Saved entries:

________________________________________

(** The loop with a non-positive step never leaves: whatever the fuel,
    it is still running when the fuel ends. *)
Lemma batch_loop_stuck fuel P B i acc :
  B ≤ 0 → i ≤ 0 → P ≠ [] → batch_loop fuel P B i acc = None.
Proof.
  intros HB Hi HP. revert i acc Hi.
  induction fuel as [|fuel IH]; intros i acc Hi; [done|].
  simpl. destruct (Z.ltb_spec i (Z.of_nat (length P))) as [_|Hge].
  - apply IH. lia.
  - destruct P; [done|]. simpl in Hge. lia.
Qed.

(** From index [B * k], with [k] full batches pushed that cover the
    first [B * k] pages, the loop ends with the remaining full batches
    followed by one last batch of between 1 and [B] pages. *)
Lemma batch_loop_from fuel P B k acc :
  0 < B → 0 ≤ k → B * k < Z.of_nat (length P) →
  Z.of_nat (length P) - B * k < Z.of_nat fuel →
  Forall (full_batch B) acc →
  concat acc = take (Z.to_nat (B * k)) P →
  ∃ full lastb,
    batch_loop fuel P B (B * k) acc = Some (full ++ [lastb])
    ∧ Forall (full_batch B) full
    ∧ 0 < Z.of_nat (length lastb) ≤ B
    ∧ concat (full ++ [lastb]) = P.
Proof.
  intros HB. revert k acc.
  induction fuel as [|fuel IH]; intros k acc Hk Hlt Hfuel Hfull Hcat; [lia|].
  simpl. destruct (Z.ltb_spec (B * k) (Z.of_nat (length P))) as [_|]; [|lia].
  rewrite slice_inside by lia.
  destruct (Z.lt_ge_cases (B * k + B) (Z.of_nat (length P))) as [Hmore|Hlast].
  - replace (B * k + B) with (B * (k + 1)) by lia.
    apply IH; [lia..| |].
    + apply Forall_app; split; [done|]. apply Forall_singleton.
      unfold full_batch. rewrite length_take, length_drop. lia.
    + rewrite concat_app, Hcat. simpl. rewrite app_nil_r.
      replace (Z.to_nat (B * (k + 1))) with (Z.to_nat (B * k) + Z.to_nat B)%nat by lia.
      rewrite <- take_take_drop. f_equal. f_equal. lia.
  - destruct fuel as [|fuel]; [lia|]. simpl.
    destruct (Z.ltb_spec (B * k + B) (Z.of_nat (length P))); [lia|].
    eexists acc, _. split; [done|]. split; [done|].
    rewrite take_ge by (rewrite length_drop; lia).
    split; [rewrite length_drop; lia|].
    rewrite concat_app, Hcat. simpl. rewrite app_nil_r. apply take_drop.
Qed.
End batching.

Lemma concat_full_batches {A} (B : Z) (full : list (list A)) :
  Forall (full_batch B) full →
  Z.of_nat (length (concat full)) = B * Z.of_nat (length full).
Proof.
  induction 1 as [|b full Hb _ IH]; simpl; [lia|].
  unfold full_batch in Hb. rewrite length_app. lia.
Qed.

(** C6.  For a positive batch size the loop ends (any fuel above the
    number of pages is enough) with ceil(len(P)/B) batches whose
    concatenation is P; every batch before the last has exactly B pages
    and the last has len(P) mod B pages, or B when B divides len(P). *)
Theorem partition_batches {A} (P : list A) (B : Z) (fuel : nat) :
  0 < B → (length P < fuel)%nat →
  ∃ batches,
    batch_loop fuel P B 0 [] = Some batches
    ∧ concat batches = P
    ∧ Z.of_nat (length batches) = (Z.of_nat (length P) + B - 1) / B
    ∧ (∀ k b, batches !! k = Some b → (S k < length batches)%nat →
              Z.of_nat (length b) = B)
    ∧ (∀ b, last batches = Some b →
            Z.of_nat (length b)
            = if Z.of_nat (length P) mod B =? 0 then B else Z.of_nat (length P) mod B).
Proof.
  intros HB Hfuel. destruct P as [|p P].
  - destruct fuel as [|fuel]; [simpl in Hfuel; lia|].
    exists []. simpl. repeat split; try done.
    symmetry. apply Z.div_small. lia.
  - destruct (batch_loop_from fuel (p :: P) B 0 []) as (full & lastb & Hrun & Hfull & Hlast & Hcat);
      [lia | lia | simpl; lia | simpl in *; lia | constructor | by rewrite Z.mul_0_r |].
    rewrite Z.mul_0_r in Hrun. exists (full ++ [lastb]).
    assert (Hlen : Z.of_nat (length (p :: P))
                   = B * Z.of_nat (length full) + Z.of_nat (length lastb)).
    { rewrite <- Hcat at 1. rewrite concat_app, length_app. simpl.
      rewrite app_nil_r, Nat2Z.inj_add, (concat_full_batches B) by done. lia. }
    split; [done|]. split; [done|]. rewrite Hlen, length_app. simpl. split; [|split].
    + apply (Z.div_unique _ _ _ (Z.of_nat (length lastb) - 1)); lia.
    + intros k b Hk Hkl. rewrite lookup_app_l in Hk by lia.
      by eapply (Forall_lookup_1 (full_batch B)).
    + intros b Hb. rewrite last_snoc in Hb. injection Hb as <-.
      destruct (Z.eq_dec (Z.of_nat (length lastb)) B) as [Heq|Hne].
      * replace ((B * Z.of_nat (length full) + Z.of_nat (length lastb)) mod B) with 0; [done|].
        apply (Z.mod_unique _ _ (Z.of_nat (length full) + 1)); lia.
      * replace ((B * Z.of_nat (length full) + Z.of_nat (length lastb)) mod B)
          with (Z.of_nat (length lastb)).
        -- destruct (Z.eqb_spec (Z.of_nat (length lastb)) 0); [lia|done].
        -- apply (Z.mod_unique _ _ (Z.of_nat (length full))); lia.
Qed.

________________________________________

Aim of the exercise
Scan the entries above for the string "split" and copy each line containing it.

Answer to this exercise
    + apply Forall_app; split; [done|]. apply Forall_singleton.
    eexists acc, _. split; [done|]. split; [done|].
    split; [rewrite length_drop; lia|].
    exists []. simpl. repeat split; try done.
    split; [done|]. split; [done|]. rewrite Hlen, length_app. simpl. split; [|split].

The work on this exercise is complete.